═════ Data supplied

(** C1, as stated, fails when a storage call raises: with a positive
    trigger count, amount 42 and category ['Food'], an insert that
    raises [sqlite3.Error] leaves the table without the row, and the
    handler returns the danger alert, not a success alert. *)
Lemma submit_storage_error_inserts_nothing :
  (0 < 1)%Z
  /\ update_output_int
       (mkFaults None None (Some (sqlite3_Error "no such table: spending")) None)
       (Some 1%Z) (Some 42%Z) (Some "Food") []
     = (Return (value (mkAlert "Database error: no such table: spending"
                         "danger" (Some 3000%Z))),
        mkState [] (Some (mkConn [] true)))
  /\ ~ (exists alert st,
          update_output_int
            (mkFaults None None (Some (sqlite3_Error "no such table: spending")) None)
            (Some 1%Z) (Some 42%Z) (Some "Food") []
          = (Return (value alert), st)
          /\ color alert = "success"
          /\ spending st = [(42%Z, "Food")]).
Proof.
  split; [reflexivity|]. split; [reflexivity|].
  intros [alert [st [Hrun [Hcol _]]]].
  vm_compute in Hrun. inversion Hrun; subst alert. discriminate.
Qed.

Lemma submit_inserts_one_row_witness :
  exists alert,
    update_output_int no_faults (Some 1%Z) (Some 42%Z) (Some "Food") [(7%Z, "Rent")]
      = (Return (value alert),
         mkState [(7%Z, "Rent"); (42%Z, "Food")] (Some (mkConn [] true)))
    /\ color alert = "success"
    /\ duration alert = Some 3000%Z
    /\ PyStr.contains "42" (children alert) = true
    /\ PyStr.contains "Food" (children alert) = true.
Proof.
  exact (submit_inserts_one_row Z PyStr.str_of_int no_faults 1%Z 42%Z "Food"
           [(7%Z, "Rent")] eq_refl eq_refl).
Defined.

Lemma submit_missing_input_witness :
  update_output_int no_faults (Some 1%Z) None (Some "Food") [(7%Z, "Rent")]
    = (Return (value (mkAlert "Please enter a valid amount and select a category"
                        "danger" (Some 3000%Z))),
       mkState [(7%Z, "Rent")] None)
  /\ update_output_int no_faults (Some 1%Z) (Some 42%Z) None [(7%Z, "Rent")]
     = (Return (value (mkAlert "Please enter a valid amount and select a category"
                         "danger" (Some 3000%Z))),
        mkState [(7%Z, "Rent")] None).
Proof.
  split.
  - apply (submit_missing_input Z PyStr.str_of_int no_faults 1%Z None (Some "Food")
             [(7%Z, "Rent")]); [reflexivity | left; reflexivity].
  - apply (submit_missing_input Z PyStr.str_of_int no_faults 1%Z (Some 42%Z) None
             [(7%Z, "Rent")]); [reflexivity | right; reflexivity].
Defined.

══════════

● Work required
Exactly as written, reproduce the lines of the data above from the first line through the line where "raises [sqlite3.Error] leaves" appears.

● Task output
(** C1, as stated, fails when a storage call raises: with a positive
    trigger count, amount 42 and category ['Food'], an insert that
    raises [sqlite3.Error] leaves the table without the row, and the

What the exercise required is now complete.